(Records contained in a dataset)
Lemma float_layout dims v l : var_layout (dim_of <$> dims) None (var_of v) = Ok l ->
  nc3_elems dims v = Ok (slab_elems l) /\ float_slab l /\ vl_name l = v3_name v.
Proof.
  unfold var_layout. cbn [var_is_record var_of dimids nv_ty nv_name type_size]. intros E. bind_step E E1. bind_step E E2. bind_step E E3. injection E as <-.
  apply ok_or_inv, checked_mul64_inv in E2 as [-> _]. split; [by apply elems_same|]. split; [|done]. split; [done|]. split; [done|]. cbn [slab_stride slab_elems].
  apply ok_or_inv in E3. unfold pad4 in E3. destruct (checked_add64 _ 3) as [q|] eqn:Eq; [|done]. apply checked_add64_inv in Eq as [-> _].
  injection E3 as <-. rewrite ldiff_3. Z.to_euclidean_division_equations. lia.
Qed.

Lemma float_layouts f dims vars ls : slab_layouts f (dim_of <$> dims) (var_of <$> vars) None = Ok ls ->
  rmap (nc3_elems dims) vars = Ok (slab_elems <$> ls) /\ Forall float_slab ls /\ vl_name <$> ls = v3_name <$> vars.
Proof.
  unfold slab_layouts. intros E. bind_step E E1. bind_step E E2. injection E as <-.
  enough (rmap (nc3_elems dims) vars = Ok (slab_elems <$> a) /\ Forall float_slab a /\ vl_name <$> a = v3_name <$> vars) as (H1 & H2 & H3).
  { rewrite no_sole_record; [done|]. eapply Forall_impl; [exact H2|]. by intros l []. }
  clear E2. revert a E1. induction vars as [|v vars IH]; intros ls E; [by injection E as <-|]. cbn [fmap list_fmap rmap] in *.
  bind_step E E1. bind_step E E2. injection E as <-. apply float_layout in E1 as (H1 & H2 & H3). destruct (IH _ eq_refl) as (H4 & H5 & H6).
  rewrite H1. cbn [mbind result_bind]. rewrite H4. cbn [mbind result_bind fmap list_fmap]. split; [done|]. split; [by constructor|]. by rewrite H3; f_equal.
Qed.

Lemma float_sum ls l : float_slab l -> kind_sum false (ls ++ [l]) = kind_sum false ls + slab_elems l * 4.
Proof. intros (Hr & _ & Hs). rewrite kind_sum_app, kind_sum_cons, Hr, Hs. cbn [Bool.eqb]. unfold kind_sum at 2. cbn [fmap list_fmap foldr]. lia. Qed.

Lemma begins_same c ls : 0 <= c -> Forall float_slab ls -> Forall (fun l => 0 <= slab_elems l) ls -> c + kind_sum false ls < u64_limit ->
  (forall i l, ls !! i = Some l -> vl_begin l = c + kind_sum false (take i ls)) ->
  nc3_begins c (slab_elems <$> ls) = Ok (vl_begin <$> ls, c + kind_sum false ls).
Proof.
  intros Hc Hf He. induction ls as [|l ls IH] using rev_ind; intros Hlt Hb; [unfold kind_sum; cbn; by rewrite Z.add_0_r|].
  apply Forall_app in Hf as [Hf Hl%Forall_inv]. apply Forall_app in He as [He Hle%Forall_inv]. rewrite (float_sum _ _ Hl) in *.
  assert (0 <= kind_sum false ls).
  { apply kind_sum_nonneg. apply list.Forall_forall. intros x Hx. destruct (proj1 (list.Forall_forall _ _) Hf x Hx) as (_ & _ & ->).
    pose proof (proj1 (list.Forall_forall _ _) He x Hx). cbn in *. lia. }
  unfold nc3_begins in *. rewrite !fmap_app, rfold_app, IH; [|done|done|lia|].
  - cbn [mbind result_bind fmap list_fmap rfold]. unfold checked_mul64. rewrite (proj2 (Z.ltb_lt _ _)) by lia. cbn [ok_or mbind result_bind].
    unfold nc3_pad4. rewrite ldiff_3. replace ((slab_elems l * 4 + 3) / 4 * 4) with (slab_elems l * 4) by (Z.to_euclidean_division_equations; lia).
    unfold checked_add64. rewrite (proj2 (Z.ltb_lt _ _)) by lia. cbn [ok_or mbind result_bind].
    rewrite (Hb (length ls) l) by (by rewrite lookup_app_r, Nat.sub_diag by lia). rewrite take_app_length. do 2 f_equal. lia.
  - intros i x Hx. rewrite (Hb i x) by (by apply lookup_app_l_Some). rewrite take_app_le; [done|]. apply lookup_lt_Some in Hx. lia.
Qed.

### Required action
The expected answer is an exact copy of the lines beginning at the one with "rewrite (Hb (length" and running to the end of the entries above.

### Result
    rewrite (Hb (length ls) l) by (by rewrite lookup_app_r, Nat.sub_diag by lia). rewrite take_app_length. do 2 f_equal. lia.
  - intros i x Hx. rewrite (Hb i x) by (by apply lookup_app_l_Some). rewrite take_app_le; [done|]. apply lookup_lt_Some in Hx. lia.
Qed.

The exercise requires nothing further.